The IRS standard for nonprofit compensation is "reasonableness" — pay must be comparable to what similar organizations pay for similar positions. The IRS can impose excise taxes on "excess benefit transactions" if compensation is found to be unreasonable.
In practice, "reasonable" is determined through a comparability process:
- The board's compensation committee identifies comparable organizations (similar size, sector, geography)

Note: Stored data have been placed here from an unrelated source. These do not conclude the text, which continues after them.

(** A block of words. *)
Lemma mem_stores mem p k vs : clear_pad mem -> 0 <= p + k -> p + k + 8 * Z.of_nat (length vs) <= 2 ^ 64 -> (p + k) mod 8 = 0 ->
  (forall i, 0 <= i < Z.of_nat (length vs) -> mem (p + k + 8 * i) <> None) ->
  exists mem', stores_at base pad mem p k vs = Done (pad, mem') /\ clear_pad mem' /\ (forall b, mem b <> None -> mem' b <> None) /\
    (forall i, 0 <= i < Z.of_nat (length vs) -> mem' (p + k + 8 * i) = Some (vs !!! Z.to_nat i)) /\
    forall b, b < p + k \/ p + k + 8 * Z.of_nat (length vs) <= b -> mem' b = mem b.
Proof.
  revert mem k. induction vs as [|v vs IH]; intros mem k Hc H0 H1 H8 Hm; cbn [stores_at length].
  - exists mem. split; [done|]. split; [done|]. split; [done|]. split; [lia|done].
  - pose proof (Hm 0 ltac:(cbn [length]; lia)) as M0. rewrite Z.mul_0_r, Z.add_0_r in M0. cbn [length] in *.
    rewrite store_mapped by (done || lia). cbn [mbind outcome_bind].
    destruct (IH (put mem (p + k) v) (k + 8)) as (mem' & E & Hc' & Hk & Hv & Ho); [by apply clear_put|lia|lia|plia|..].
    { intros i Hi. apply put_mapped. replace (p + (k + 8) + 8 * i) with (p + k + 8 * (i + 1)) by lia. apply Hm. lia. }
    exists mem'. split; [done|]. split; [done|]. split; [intros b Hb; by apply Hk, put_mapped|]. split.
    + intros i Hi. destruct (Z.eq_dec i 0) as [->|].
      * rewrite Z.mul_0_r, Z.add_0_r, Ho by lia. unfold put. by rewrite Z.eqb_refl.
      * replace (p + k + 8 * i) with (p + (k + 8) + 8 * (i - 1)) by lia. rewrite Hv by lia. f_equal.
        replace (Z.to_nat i) with (S (Z.to_nat (i - 1))) by lia. done.
    + intros b Hb. rewrite Ho by lia. unfold put. destruct (Z.eqb_spec b (p + k)); [lia|done].
Qed.
End mapped.

(** [mem] is [M], but for bytes from [low] to [high]. *)
Record beside (low high : Z) (M mem : memory) : Prop := mkBeside {
  be_same : forall b, b < low \/ high <= b -> mem b = M b;
  be_domain : forall b, mem b = None <-> M b = None;
}.

Lemma beside_refl low high M : beside low high M M.
Proof. done. Qed.
Lemma beside_clear low high M mem base : beside low high M mem -> clear_pad base M -> clear_pad base mem.
Proof. intros [_ Hd] Hc b H1 H2. apply Hd. by apply Hc. Qed.
(** ** Light mode *)

(** The item function does not move when only the code before it is written. *)
Lemma function_moves no_e24_pad t rc programs code code' e : length code' = length code ->
  (forall k : nat, CodeSize <= Z.of_nat k -> code' !! k = code !! k) -> function_at no_e24_pad t rc programs code e -> function_at no_e24_pad t rc programs code' e.
Proof.
  intros Hl Hk [F1 F2 F3]. assert (Hh : forall pos bs, CodeSize <= pos -> holds code pos bs -> holds code' pos bs).
  { intros pos bs Hp. apply holds_ext; [done|]. intros k Hk'. apply Hk. lia. }
  assert (Hr : forall pos progs, CodeSize <= pos -> rounds_at no_e24_pad t rc code pos progs e -> CodeSize <= e /\ rounds_at no_e24_pad t rc code' pos progs e).
  { clear F1 F2 F3. intros pos progs Hp H. induction H as [pos|pos prog progs instrs e [K1 K2 [J1 J2 J3] K4 K5] Hre _ IH]; [split; [done|constructor]|].
    pose proof (round_end_bound no_e24_pad t rc instrs pos) as HB. destruct (IH ltac:(unfold round_end; lia)) as [He IH']. split; [done|].
    econstructor; [|done|exact IH']. constructor; [| |constructor| |]; (apply Hh; [lia|done]). }
  destruct (Hr (CodeSize + Z.of_nat (length (t_prologue t))) programs ltac:(lia) F2) as [He F2']. constructor; [by apply Hh|done|by apply Hh].
Qed.

Definition light_before (off : Z) : list ins := light_enter ++ [More (AND_w 2 2 align_mask)] ++ light_v1 ++ light_args ++ offset_asm off.
Lemma light_parts off : light_asm off = light_before off ++ light_call ++ take 4 light_leave ++ [Reg (B (50020 - 50504))].
Proof. reflexivity. Qed.

Lemma item_number ma off : word32 ma -> 0 <= off <= 524287 * 64 -> off mod 64 = 0 ->
  add64 (add64 (bits (Z.land ma align_mask) 6 58) (off / 64 mod 4096)) (off / 64 / 4096 * 4096) = (off + Z.land ma align_mask) / 64.
Proof.
  intros Wa Ho O64. destruct (read_address off ma Ho (proj1 Wa)) as (_ & A1 & _ & A3). change 0x7fffffc0 with align_mask in A1, A3.
  set (y := Z.land ma align_mask) in *. clearbody y. unfold bits. change (2 ^ 6) with 64. change align_mask with 0x7fffffc0 in A1.
  assert (Hy : y = 64 * (y / 64)) by (apply Z.div_exact; lia). assert (Hq : off = 64 * (off / 64)) by (apply Z.div_exact; lia).
  set (u := y / 64) in *. set (q := off / 64) in *. clearbody u q. subst y off. replace (64 * q + 64 * u) with ((q + u) * 64) by lia. rewrite Z.div_mul by lia.
  rewrite (Z.mod_small u) by lia. pose proof (Z.div_mod q 4096 ltac:(lia)). pose proof (Z.mod_pos_bound q 4096 ltac:(lia)).
  unfold add64. rewrite !wrap_small; [lia|..]; rewrite ?wrap_small; split; lia.
Qed.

- It reviews compensation data from Form 990 filings, salary surveys, and consultant reports
- It sets compensation within the range of comparable data, documenting the process
- The full board reviews and approves
This process creates a self-reinforcing cycle: if everyone benchmarks against each other, compensation across the sector tends to ratchet upward over time — a dynamic also seen in corporate CEO pay.
Red Flags to Watch For
While high compensation isn't inherently problematic, certain patterns should raise questions:
- Compensation exceeding 5% of total revenue at a small organization
- Large compensation increases during years of declining program spending
- Loans to officers (reported on Form 990, Schedule L) — a potential indicator of self-dealing
- Compensation from related organizations that isn't transparently disclosed
- No independent compensation committee — the CEO effectively sets their own pay
Explore the highest-compensated nonprofit officers on GiveScope to see how pay compares across the sector.
The Bottom Line
Nonprofit CEO salary is not a moral question — it's a market question with moral dimensions. The data shows a clear, predictable relationship between organizational size and executive pay, with significant variation by sector and geography. Boards should benchmark rigorously, document their process, and ensure that compensation reflects organizational complexity — not just organizational size. And donors should evaluate compensation in context, not in isolation.